- [Data for this task]
------------
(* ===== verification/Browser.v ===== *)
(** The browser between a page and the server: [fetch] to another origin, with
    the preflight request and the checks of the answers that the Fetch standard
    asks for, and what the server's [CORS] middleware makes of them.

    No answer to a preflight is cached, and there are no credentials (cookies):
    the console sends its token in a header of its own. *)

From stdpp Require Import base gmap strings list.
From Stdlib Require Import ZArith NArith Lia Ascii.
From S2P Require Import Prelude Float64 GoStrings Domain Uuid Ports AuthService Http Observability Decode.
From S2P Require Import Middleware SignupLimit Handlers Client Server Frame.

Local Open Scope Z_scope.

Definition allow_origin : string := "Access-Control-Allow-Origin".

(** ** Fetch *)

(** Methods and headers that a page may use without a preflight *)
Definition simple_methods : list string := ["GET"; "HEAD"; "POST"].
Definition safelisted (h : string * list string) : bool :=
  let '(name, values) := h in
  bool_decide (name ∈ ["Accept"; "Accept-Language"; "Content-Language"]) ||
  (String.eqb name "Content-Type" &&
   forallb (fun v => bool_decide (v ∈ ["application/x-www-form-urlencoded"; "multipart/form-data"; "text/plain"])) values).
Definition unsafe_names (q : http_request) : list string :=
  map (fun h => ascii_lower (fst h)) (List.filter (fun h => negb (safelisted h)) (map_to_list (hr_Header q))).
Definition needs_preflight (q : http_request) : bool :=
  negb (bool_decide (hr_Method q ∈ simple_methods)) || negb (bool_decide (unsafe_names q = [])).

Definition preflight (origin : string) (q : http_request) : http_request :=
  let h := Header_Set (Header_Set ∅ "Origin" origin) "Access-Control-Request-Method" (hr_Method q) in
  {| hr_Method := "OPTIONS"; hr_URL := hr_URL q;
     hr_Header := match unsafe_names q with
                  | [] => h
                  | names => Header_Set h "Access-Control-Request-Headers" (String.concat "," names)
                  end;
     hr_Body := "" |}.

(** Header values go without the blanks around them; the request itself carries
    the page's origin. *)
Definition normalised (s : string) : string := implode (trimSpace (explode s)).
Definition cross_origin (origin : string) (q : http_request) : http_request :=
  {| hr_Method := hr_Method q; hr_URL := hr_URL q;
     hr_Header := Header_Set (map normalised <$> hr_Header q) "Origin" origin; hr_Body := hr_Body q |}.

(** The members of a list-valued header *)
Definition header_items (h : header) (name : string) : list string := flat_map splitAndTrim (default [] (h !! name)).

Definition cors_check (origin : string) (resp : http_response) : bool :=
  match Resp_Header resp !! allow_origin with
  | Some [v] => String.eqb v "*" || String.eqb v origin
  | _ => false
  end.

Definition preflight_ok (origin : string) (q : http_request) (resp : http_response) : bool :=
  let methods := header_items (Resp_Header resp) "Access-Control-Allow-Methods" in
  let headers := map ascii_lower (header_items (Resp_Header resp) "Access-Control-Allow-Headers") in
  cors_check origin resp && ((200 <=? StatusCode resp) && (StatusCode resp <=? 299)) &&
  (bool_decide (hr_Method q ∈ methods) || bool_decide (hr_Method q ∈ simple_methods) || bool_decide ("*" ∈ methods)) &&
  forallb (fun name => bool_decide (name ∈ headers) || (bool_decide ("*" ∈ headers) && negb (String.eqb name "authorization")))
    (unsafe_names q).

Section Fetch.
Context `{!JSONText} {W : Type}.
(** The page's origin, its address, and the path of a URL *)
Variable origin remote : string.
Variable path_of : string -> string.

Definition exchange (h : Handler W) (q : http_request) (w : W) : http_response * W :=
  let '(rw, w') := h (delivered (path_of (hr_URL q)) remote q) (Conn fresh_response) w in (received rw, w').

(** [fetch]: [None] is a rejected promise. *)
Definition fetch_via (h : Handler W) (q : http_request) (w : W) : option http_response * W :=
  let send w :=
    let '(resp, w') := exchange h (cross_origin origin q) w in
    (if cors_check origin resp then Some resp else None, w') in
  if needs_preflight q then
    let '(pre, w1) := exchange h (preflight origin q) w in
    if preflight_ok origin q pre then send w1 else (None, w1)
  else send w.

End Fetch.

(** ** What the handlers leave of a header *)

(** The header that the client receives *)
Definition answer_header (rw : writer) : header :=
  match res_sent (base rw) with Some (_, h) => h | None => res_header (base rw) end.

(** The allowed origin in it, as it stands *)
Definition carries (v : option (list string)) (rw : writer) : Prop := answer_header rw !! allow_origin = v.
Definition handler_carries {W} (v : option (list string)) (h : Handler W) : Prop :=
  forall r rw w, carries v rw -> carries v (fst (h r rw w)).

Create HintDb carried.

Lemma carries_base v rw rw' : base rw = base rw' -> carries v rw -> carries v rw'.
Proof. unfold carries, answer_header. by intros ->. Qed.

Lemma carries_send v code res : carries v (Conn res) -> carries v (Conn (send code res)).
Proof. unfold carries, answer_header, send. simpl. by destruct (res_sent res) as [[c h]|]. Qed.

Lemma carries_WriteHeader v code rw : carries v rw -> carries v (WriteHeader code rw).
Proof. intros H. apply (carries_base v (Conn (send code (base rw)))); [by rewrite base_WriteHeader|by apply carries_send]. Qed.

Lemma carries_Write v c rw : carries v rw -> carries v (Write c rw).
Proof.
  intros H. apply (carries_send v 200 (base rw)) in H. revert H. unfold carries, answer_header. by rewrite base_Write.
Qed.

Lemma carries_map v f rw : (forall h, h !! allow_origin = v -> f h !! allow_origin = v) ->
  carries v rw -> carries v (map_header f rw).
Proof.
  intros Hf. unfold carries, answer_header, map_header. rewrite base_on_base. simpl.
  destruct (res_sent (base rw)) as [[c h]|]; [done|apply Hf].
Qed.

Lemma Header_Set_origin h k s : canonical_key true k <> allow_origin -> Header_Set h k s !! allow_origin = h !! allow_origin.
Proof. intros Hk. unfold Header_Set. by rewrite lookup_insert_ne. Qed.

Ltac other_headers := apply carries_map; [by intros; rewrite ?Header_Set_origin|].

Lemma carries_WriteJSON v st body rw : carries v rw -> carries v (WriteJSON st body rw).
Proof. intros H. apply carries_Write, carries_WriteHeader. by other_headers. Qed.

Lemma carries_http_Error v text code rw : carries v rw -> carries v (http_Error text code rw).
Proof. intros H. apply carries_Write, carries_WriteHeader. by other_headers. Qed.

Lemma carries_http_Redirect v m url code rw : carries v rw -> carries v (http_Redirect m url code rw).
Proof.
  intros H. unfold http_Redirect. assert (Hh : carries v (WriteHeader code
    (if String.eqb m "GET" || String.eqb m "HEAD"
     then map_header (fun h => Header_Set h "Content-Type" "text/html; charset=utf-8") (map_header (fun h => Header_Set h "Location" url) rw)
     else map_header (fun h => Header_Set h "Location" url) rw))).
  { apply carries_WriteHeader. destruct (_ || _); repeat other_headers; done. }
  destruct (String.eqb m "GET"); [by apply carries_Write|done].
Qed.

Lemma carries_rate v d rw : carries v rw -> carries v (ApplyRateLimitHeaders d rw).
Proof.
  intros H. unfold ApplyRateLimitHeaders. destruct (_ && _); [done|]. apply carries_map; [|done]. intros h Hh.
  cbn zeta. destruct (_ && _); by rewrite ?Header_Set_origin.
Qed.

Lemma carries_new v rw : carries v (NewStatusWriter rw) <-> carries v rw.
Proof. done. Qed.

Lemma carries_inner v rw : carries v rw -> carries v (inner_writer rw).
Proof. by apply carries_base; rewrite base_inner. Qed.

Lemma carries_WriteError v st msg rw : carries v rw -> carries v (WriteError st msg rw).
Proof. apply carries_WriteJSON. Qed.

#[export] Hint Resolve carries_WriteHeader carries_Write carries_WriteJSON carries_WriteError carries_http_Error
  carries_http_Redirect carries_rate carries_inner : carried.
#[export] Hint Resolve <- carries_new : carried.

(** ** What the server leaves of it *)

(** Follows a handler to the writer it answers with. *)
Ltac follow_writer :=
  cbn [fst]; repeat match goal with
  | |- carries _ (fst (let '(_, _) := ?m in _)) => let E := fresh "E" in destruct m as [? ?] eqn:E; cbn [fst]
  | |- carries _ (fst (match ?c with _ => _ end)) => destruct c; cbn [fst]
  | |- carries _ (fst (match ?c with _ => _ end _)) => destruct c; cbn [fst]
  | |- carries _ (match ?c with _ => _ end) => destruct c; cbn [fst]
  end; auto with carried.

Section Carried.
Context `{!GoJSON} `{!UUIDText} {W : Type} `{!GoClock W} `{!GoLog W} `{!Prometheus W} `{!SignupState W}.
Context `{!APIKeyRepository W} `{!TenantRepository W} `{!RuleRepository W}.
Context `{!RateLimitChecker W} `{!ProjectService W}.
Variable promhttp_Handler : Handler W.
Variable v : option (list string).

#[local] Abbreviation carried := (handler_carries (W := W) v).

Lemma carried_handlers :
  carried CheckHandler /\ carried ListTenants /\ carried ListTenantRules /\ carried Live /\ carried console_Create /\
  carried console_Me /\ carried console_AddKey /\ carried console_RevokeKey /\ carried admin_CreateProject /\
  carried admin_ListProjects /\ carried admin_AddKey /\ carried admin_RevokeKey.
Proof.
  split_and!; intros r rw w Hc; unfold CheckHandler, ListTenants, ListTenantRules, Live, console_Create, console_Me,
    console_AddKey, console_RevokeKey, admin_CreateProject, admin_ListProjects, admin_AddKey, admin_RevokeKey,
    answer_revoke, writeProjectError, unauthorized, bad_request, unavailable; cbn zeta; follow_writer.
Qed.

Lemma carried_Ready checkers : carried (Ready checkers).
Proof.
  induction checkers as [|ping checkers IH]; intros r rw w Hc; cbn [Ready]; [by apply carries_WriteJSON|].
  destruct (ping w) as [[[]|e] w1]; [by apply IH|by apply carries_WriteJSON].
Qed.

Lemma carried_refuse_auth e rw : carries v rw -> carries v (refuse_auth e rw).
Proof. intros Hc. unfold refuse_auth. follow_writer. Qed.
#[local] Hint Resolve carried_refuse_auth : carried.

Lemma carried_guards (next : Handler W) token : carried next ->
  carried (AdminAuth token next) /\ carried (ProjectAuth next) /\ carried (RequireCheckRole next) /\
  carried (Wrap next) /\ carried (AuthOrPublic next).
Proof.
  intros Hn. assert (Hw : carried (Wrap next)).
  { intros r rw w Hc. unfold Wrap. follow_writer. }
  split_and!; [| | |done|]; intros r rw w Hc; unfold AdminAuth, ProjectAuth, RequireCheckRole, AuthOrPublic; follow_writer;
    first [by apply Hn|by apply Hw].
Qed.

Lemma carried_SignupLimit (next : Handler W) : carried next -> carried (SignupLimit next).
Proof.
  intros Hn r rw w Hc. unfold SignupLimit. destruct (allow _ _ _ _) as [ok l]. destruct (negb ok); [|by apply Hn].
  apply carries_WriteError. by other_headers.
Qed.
------------
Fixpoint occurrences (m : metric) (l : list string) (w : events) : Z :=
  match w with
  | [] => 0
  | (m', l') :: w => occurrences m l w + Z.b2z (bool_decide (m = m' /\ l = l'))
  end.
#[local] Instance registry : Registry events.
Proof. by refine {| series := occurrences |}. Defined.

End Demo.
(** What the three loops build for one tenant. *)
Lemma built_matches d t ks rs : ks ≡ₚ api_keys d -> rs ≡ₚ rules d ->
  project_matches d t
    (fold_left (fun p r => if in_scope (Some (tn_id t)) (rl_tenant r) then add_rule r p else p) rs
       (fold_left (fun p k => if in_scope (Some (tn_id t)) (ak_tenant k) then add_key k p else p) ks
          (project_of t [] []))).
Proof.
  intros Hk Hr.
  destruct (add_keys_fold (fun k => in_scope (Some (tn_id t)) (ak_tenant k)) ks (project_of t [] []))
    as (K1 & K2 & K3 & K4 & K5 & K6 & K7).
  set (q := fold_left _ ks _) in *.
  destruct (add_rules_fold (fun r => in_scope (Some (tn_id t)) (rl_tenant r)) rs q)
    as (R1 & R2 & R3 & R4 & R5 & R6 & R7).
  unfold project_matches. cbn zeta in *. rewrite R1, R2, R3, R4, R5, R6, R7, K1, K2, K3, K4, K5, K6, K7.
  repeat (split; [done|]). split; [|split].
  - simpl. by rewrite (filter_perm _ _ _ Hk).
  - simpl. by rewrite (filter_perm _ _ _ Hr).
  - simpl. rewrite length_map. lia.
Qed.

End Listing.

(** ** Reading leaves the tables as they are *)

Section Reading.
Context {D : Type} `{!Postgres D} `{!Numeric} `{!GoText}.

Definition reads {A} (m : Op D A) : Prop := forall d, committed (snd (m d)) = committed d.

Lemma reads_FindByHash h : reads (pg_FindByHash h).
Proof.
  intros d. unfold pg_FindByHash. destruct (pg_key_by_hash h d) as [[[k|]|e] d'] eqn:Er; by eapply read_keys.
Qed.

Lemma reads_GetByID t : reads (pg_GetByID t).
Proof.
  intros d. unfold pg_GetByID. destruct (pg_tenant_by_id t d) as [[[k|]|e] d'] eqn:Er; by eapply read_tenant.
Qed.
------------
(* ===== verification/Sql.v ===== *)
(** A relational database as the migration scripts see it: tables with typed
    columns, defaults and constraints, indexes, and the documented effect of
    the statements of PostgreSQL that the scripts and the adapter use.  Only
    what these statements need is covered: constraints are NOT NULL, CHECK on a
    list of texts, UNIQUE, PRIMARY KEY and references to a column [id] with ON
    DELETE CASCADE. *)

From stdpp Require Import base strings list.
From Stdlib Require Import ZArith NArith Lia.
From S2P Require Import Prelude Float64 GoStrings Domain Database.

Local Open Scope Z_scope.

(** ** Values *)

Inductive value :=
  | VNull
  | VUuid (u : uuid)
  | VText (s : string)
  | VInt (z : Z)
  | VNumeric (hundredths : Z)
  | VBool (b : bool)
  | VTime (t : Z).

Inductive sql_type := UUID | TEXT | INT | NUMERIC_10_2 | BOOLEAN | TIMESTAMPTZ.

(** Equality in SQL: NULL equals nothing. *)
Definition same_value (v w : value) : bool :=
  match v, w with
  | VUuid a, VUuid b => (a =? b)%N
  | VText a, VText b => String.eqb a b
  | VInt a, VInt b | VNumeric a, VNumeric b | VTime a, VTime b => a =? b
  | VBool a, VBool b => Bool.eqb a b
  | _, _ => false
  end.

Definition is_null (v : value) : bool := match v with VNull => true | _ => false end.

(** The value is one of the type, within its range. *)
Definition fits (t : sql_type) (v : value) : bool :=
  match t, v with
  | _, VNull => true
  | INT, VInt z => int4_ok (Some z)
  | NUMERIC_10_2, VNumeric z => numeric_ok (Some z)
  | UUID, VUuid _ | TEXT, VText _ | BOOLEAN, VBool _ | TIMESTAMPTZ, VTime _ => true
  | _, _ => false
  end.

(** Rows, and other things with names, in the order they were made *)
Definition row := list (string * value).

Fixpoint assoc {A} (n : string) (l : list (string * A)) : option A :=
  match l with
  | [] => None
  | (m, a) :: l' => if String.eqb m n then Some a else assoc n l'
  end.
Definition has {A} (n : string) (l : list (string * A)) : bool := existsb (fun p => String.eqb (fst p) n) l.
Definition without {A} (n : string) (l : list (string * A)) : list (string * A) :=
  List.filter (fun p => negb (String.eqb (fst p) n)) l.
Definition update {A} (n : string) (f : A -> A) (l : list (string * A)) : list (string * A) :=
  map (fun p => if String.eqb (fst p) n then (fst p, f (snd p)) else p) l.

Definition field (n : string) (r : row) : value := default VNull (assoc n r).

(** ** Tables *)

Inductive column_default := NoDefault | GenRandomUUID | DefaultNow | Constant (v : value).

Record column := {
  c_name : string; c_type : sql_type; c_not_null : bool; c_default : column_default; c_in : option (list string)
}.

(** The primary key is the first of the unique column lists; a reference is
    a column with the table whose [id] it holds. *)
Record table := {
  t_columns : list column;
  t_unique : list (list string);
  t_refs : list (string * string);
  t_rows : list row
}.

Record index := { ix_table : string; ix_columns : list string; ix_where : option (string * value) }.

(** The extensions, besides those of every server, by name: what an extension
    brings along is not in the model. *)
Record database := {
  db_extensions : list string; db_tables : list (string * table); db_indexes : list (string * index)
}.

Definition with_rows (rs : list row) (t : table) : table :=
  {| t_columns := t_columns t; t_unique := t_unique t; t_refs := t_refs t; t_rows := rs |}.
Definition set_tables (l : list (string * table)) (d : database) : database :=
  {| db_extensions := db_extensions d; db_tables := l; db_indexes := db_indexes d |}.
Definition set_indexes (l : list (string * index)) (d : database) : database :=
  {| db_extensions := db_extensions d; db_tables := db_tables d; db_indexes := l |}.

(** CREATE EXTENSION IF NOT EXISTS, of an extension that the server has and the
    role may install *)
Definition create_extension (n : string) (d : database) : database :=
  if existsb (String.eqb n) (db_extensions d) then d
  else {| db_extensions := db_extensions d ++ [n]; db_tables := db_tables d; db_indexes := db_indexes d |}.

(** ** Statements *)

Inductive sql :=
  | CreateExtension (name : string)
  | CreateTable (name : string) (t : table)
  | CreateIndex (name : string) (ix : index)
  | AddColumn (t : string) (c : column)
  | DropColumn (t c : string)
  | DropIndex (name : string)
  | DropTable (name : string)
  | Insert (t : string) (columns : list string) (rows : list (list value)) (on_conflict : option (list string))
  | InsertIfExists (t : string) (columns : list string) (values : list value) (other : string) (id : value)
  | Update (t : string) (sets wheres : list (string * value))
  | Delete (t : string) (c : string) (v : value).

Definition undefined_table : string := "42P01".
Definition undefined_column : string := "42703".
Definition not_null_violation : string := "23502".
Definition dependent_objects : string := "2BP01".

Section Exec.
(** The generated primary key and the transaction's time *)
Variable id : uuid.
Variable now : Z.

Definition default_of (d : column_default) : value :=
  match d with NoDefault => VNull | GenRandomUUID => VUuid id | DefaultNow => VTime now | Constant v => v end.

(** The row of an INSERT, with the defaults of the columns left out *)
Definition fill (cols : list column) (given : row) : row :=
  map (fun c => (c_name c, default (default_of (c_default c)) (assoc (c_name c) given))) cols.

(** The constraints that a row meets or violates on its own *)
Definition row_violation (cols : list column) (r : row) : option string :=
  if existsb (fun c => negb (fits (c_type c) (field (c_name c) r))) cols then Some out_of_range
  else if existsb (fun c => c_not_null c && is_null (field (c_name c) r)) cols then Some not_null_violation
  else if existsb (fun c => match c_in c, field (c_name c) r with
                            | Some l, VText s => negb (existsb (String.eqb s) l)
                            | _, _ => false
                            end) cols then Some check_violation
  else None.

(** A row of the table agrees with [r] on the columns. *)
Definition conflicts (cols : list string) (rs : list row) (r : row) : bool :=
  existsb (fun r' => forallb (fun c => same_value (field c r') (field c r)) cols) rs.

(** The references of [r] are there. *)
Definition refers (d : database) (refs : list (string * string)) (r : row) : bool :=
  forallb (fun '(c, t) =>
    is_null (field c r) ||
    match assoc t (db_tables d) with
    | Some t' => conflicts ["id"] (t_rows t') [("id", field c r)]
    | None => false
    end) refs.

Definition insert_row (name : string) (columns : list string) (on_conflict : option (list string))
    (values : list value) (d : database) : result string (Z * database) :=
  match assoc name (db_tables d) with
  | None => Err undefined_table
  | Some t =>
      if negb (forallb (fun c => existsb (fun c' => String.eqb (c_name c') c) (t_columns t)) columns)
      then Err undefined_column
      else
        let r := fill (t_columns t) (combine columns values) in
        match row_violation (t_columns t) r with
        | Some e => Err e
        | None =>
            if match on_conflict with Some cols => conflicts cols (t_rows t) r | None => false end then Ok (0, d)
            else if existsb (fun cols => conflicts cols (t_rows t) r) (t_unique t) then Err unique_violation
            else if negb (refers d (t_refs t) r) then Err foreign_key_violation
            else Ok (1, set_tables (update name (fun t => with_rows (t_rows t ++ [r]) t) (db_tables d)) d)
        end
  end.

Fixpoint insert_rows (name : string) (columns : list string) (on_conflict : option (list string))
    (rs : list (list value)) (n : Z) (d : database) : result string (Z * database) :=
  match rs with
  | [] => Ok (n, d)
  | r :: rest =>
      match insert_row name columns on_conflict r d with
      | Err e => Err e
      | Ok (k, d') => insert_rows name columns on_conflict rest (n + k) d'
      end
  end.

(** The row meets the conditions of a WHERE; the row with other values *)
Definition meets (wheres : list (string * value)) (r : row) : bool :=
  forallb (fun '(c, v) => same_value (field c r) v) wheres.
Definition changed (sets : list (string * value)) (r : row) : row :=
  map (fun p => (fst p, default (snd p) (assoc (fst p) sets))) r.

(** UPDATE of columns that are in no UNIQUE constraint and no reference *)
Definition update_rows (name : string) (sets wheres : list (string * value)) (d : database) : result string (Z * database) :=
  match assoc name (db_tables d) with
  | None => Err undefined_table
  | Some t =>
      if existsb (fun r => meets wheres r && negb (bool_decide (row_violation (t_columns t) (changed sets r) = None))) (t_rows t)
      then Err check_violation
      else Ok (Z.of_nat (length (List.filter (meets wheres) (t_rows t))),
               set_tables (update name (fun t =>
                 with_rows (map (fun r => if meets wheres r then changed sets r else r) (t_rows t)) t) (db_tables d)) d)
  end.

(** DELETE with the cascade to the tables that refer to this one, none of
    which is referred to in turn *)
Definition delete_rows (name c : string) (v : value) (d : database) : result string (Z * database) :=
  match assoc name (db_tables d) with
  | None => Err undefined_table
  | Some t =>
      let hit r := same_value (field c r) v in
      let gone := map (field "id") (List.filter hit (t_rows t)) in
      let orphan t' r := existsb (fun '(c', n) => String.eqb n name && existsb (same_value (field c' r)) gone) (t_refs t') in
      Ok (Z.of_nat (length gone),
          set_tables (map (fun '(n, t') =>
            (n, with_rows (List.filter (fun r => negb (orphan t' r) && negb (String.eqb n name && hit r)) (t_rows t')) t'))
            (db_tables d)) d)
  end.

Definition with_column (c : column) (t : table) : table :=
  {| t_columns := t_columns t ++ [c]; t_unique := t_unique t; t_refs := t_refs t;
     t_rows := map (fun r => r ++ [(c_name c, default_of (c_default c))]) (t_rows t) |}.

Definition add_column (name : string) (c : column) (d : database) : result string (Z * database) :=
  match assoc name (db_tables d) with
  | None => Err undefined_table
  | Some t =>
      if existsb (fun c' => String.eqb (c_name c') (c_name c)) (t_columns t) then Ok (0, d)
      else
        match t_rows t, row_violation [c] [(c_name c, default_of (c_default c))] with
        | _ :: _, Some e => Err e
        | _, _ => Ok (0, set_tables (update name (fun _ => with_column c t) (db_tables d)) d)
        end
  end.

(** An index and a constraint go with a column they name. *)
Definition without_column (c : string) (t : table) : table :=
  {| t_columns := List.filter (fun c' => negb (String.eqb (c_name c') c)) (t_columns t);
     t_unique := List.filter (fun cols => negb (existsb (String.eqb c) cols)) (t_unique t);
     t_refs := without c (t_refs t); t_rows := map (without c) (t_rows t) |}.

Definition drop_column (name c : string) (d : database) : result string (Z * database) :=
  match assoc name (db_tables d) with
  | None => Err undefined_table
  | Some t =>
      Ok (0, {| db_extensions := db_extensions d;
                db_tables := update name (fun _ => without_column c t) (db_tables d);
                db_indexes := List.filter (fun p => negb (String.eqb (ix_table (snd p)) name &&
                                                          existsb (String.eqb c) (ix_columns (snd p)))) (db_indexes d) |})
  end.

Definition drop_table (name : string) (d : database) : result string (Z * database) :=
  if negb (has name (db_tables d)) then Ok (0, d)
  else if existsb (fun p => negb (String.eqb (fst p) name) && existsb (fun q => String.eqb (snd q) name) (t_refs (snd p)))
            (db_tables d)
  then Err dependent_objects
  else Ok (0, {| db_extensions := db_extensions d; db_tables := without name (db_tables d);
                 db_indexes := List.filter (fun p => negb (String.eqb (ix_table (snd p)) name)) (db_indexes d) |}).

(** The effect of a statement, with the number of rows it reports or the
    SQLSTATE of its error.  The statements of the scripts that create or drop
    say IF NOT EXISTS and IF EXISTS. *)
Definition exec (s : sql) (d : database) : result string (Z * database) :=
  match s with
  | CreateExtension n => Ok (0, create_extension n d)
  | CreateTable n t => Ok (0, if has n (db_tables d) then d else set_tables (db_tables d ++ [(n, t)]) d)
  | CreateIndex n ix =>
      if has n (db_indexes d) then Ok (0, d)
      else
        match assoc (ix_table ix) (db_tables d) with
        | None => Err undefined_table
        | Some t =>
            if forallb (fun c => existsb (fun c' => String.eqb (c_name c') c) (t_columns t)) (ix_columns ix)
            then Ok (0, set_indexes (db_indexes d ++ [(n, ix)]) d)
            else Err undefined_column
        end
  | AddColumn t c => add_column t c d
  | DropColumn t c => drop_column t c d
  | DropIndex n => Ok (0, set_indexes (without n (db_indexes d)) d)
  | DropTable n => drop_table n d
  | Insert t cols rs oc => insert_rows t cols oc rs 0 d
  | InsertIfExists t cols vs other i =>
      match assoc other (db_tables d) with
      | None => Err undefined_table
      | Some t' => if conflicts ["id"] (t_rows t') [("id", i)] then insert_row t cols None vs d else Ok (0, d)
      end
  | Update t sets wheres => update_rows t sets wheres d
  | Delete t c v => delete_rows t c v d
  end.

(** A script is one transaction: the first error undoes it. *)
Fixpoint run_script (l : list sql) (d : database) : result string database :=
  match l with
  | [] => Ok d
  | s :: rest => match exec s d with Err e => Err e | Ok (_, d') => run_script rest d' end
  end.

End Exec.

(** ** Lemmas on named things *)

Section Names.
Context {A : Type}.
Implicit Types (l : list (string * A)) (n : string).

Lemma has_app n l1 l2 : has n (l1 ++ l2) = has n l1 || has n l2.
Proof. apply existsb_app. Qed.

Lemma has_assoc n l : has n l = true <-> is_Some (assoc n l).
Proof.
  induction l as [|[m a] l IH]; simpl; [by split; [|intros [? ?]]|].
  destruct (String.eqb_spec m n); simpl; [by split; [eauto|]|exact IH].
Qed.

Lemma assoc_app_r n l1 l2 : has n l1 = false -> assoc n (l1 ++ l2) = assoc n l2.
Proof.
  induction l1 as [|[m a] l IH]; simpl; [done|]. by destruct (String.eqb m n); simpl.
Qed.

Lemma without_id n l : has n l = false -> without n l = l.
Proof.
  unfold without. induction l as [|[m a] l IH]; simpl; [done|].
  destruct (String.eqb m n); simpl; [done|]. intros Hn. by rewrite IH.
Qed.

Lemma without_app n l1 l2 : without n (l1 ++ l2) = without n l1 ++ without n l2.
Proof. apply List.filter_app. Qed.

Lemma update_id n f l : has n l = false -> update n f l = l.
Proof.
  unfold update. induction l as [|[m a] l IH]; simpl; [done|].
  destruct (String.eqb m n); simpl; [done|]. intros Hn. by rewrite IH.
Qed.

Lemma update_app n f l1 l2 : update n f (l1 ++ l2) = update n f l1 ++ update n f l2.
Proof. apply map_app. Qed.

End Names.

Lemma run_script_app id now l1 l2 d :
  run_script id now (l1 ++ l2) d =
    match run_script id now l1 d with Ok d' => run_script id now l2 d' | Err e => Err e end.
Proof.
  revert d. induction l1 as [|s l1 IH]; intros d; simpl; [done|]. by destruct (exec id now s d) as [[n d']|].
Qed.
------------
- [Task item] How many lines of the listing include the string "CreateTable"? Answer with the number alone.

- [Task output] 2